Research suggests that where the law intends a clear distinction between "preponderance," "clear and convincing evidence," and "beyond a reasonable doubt," jurors given only verbal formulations struggle to separate these levels in practice. Studies of mock jurors have found no consistent difference in outcomes under purely verbal instructions. By contrast, instructions incorporating some numerical guidance produce more consistent results.

==By jurisdiction==

===England and Wales===

In England and Wales, the modern practice is that judges often avoid the phrase "beyond reasonable doubt" in favor of telling jurors they must be "sure" of the defendant's guilt.

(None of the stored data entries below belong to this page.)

(** The call of [get_recommendations_to_send] from [st], when it completes. *)
Definition run (e : env) (st : state) : completed_call :=
  {| call_env := e; call_state := st;
     call_slate := match get_recommendations_to_send e st with
                   | Some (slate, _) => slate
                   | None => []
                   end;
     call_result := match get_recommendations_to_send e st with
                    | Some (_, st') => st'
                    | None => st
                    end |}.

(** Two calls in a row for a user whose mission offers "SRc52". *)
Definition example_first : completed_call :=
  run (example_env (6 # 10)) (example_state ["SRc1"; "SRc52"; "SRc2"]).

Definition example_second : completed_call :=
  run (example_env (1 # 2)) (call_result example_first).

Definition example_history : list completed_call := [example_first; example_second].

Lemma example_first_completes : completes example_first.
Proof. vm_compute. reflexivity. Qed.

Lemma example_second_completes : completes example_second.
Proof. vm_compute. reflexivity. Qed.

(** *** The quotas of a slate *)

(** X28. Over a history of completed calls of
    [get_recommendations_to_send] between which the user's record is kept,
    every slate holds, for every mission, at most
    [MAX_DISTINCT_REC_PER_MISSION] distinct items and at most
    [MAX_NUM_REC_PER_MISSION // len(user_missions)] items, and no item more
    than [MAX_SAME_REC_SENT_PER_MISSION] times when the mission's list of
    available recommendations repeats no item; and "SRc52" is selected at
    most once over the whole history. *)
Theorem quota_invariants (calls : list completed_call) :
  Forall completes calls -> record_kept [] calls ->
  (forall c m, c ∈ calls ->
     (length (remove_dups (mission_ids m (call_slate c)))
      <= Encoding.MAX_DISTINCT_REC_PER_MISSION)%nat /\
     (mission_total m (call_slate c)
      <= Encoding.MAX_NUM_REC_PER_MISSION
         / length (get_new_missions (user (call_state c))))%nat /\
     (NoDup (get_available_recommendations (call_env c) (user (call_state c)) m) ->
      forall r, (occurrences r m (call_slate c)
                 <= Encoding.MAX_SAME_REC_SENT_PER_MISSION)%nat)) /\
  (sent_in_history "SRc52" calls <= 1)%nat.
Proof.
  intros Hall Hkept. split.
  - intros c m Hc. rewrite Forall_forall in Hall.
    destruct (get_recommendations_to_send_spec _ _ _ _ (Hall c Hc)) as (Hm & _).
    apply Hm.
  - by apply (sent_in_history_once calls []).
Qed.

This rewording follows appeals court rulings expressing concern that the traditional formula might confuse jurors.

===Canada===
The Supreme Court of Canada has emphasized that jurors should be told the prosecution bears the entire burden and that the doubt must be based on reason and common sense. In R. v. Lifchus, the Court advised jurors that absolute certainty is not required, only that they be "sure" based on the evidence, and that proof of probable guilt is insufficient. Later cases, such as R. v. Starr, clarified that "proof beyond a reasonable doubt" lies much closer to absolute certainty than to a balance of probabilities.

===United States===
In the United States, the notion that an accused must be found guilty "beyond a reasonable doubt" is constitutionally mandated under the Due Process Clause. Although the Supreme Court has discussed this standard in several decisions, it has resisted providing a strict definition; indeed, it has stated that attempts to define the term often "do not usually result in making it any clearer to the minds of the jury." Critics argue that juror misunderstanding of what "reasonable doubt" requires contributes to inconsistent outcomes and complicates the fairness of the justice system.

Many proposals to quantify "beyond a reasonable doubt" draw upon the so-called Blackstone's ratio—for example, equating "It is better that ten guilty persons escape than that one innocent suffer" to a 90% threshold of certainty. Courts vary substantially in how they refer to or adopt Blackstone's formulation. Some imply a ratio of 1:5 or 1:10, while others have cited values as high as 1:99, resulting in no single uniform benchmark nationwide. Recent scholarship has attempted to catalogue the implicit level of certainty state-by-state.

===Japan===
Japan uses a high standard of persuasion in criminal cases, influenced by the principle of in dubio pro reo (when in doubt, rule for the accused), but judges sometimes diverge in how strictly they apply it.